Si le dessin sur des support imprimés, des dadaïstes à Pierre Alechinsky, de William Kentridge ou Saul Steinberg à Kara Walker, n’est pas une nouveauté, je cherchais pour ma part autre chose, une relation organique entre ce support et les dessins que je projetais d’en faire. Mon intérêt pour la cartographie, et plus largement pour le dessin dit « technique », que j’ai pratiqué lors de mon passage dans un lycée industriel en Argentine, a nourri mon travail artistique et littéraire pratiquement depuis le début. La géographie nous fait et nous hante.
L’ici et le maintenant. Un étranger quitte d’abord une langue, un territoire, des liens, sa place dans le monde.
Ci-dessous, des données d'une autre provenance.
Lemma load_or_new_ordinary files path run_id id o segment first target created updated s :
  load_or_new files path run_id id o segment first target created updated = Ok s -> ordinary_state s.
Proof.
  unfold load_or_new. intros (s0 & _ & H)%bind_ok. cbn zeta in H. apply bind_ok in H as ([] & _ & H).
  apply bind_ok in H as (planned & _ & [= <-]). apply omit_ordinary.
Qed.

Lemma load_chain_ordinary files o run_id available segments : load_segment_chain files o run_id available = Ok segments ->
  Forall (fun item => ordinary_state (sg_state item)) segments.
Proof.
  intros [Hl _]%load_segment_chain_ok. eapply Forall_impl; [exact Hl|]. intros item [(s & _ & ->) _ _].
  apply omit_ordinary.
Qed.

(** The plans being made. *)
Definition ordinary_planning (p : Planning) : Prop :=
  Forall ordinary_batch (pl_batches p) /\ Forall (fun entry => ordinary_plan entry.2) (pl_blobs p).

Lemma add_blob_plan_ordinary blobs r blobs' : add_blob_plan blobs r = Ok blobs' ->
  Forall (fun entry => ordinary_plan entry.2) blobs -> Forall (fun entry => ordinary_plan entry.2) blobs'.
Proof.
  unfold add_blob_plan. destruct r as [r|]; [|by intros [= <-]].
  destruct (is_sensitive_upload_media_type (ref_media_type r)) eqn:E; [by intros [= <-]|].
  intros (sha & _ & H)%bind_ok Hb. destruct (map_get sha blobs).
  - by apply bind_ok in H as ([] & _ & [= <-]).
  - injection H as <-. by apply map_insert_Forall.
Qed.

Lemma finish_plan_ordinary first last count raw blobs previous now b :
  finish_plan first last count raw blobs previous now = Ok b ->
  Forall (fun entry => ordinary_plan entry.2) blobs -> ordinary_batch b.
Proof.
  unfold finish_plan. intros ([] & _ & H)%bind_ok Hb. apply bind_ok in H as ([] & _ & [= <-]).
  by apply Forall_fmap.
Qed.

Lemma plan_event_ordinary now p e p' : plan_event now p e = Ok p' -> ordinary_planning p -> ordinary_planning p'.
Proof.
  unfold plan_event. intros ([] & _ & H)%bind_ok Hp. apply bind_ok in H as (expected & _ & H).
  apply bind_ok in H as (line & _ & H). apply bind_ok in H as ([] & _ & H).
  apply bind_ok in H as (p1 & Hp1 & H). apply bind_ok in H as (blobs & Hb & [= <-]).
  assert (ordinary_planning p1) as [H1 H2]; [|by split; [|eapply add_blob_plan_ordinary]].
  destruct (_ && _); [|by injection Hp1 as <-]. unfold close_batch in Hp1.
  apply bind_ok in Hp1 as (b & Hfin & Hp1). apply bind_ok in Hp1 as ([] & _ & [= <-]). destruct Hp as [H1 H2].
  split; [|constructor]. apply Forall_app. split; [done|]. constructor; [|done]. by eapply finish_plan_ordinary.
Qed.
Exilé volontaire ou pas, il lui faut créer un rapport neuf à l’espace, à la géographie et à l’histoire, dans le lieu qui l’accueille. Ce « collage » n’est pas toujours aisé. La mémoire est pour l’étranger une arme à double tranchant: une bouée de sauvetage, un pilier, et aussi un abîme où il peut se perdre.
« Quand je regarde ma main
Chose étrangère mais liée à moi
Je ne suis dans aucun pays
Il n’y a pour moi ni ici ni maintenant
Ni quoi que ce soit »
(Traduction : Ainoha Bordonaba)
Ce poème de Hannah Arendt, « Perdu en lui-même » (« In sich versunken »), va donner son nom à la série de dessins, et une orientation: l’interpénétration entre les dessins et le support, entre les portraits et les cartes, entre l’homme et la géographie.
Assez rapidement j’ai abandonné l’encre de Chine pour le fusain, plus à même d’épouser le papier fin et les plis des cartes, et de me permettre cette interpénétration: l’entrelacs de lignes topographiques devient la peau de ces visages incomplets, si on regarde les dessins de près. Vus de loin, la texture de la carte n’est plus qu’un ton gris de plus du dessin.
Ces portraits sont contenus, et se perdent à la fois, dans la cartographie que le hasard leur a réservé. Derrière ces visages, ou ces homme raccourcis qui recouvrent la surface des cartes, se trouve l’espace de la mémoire.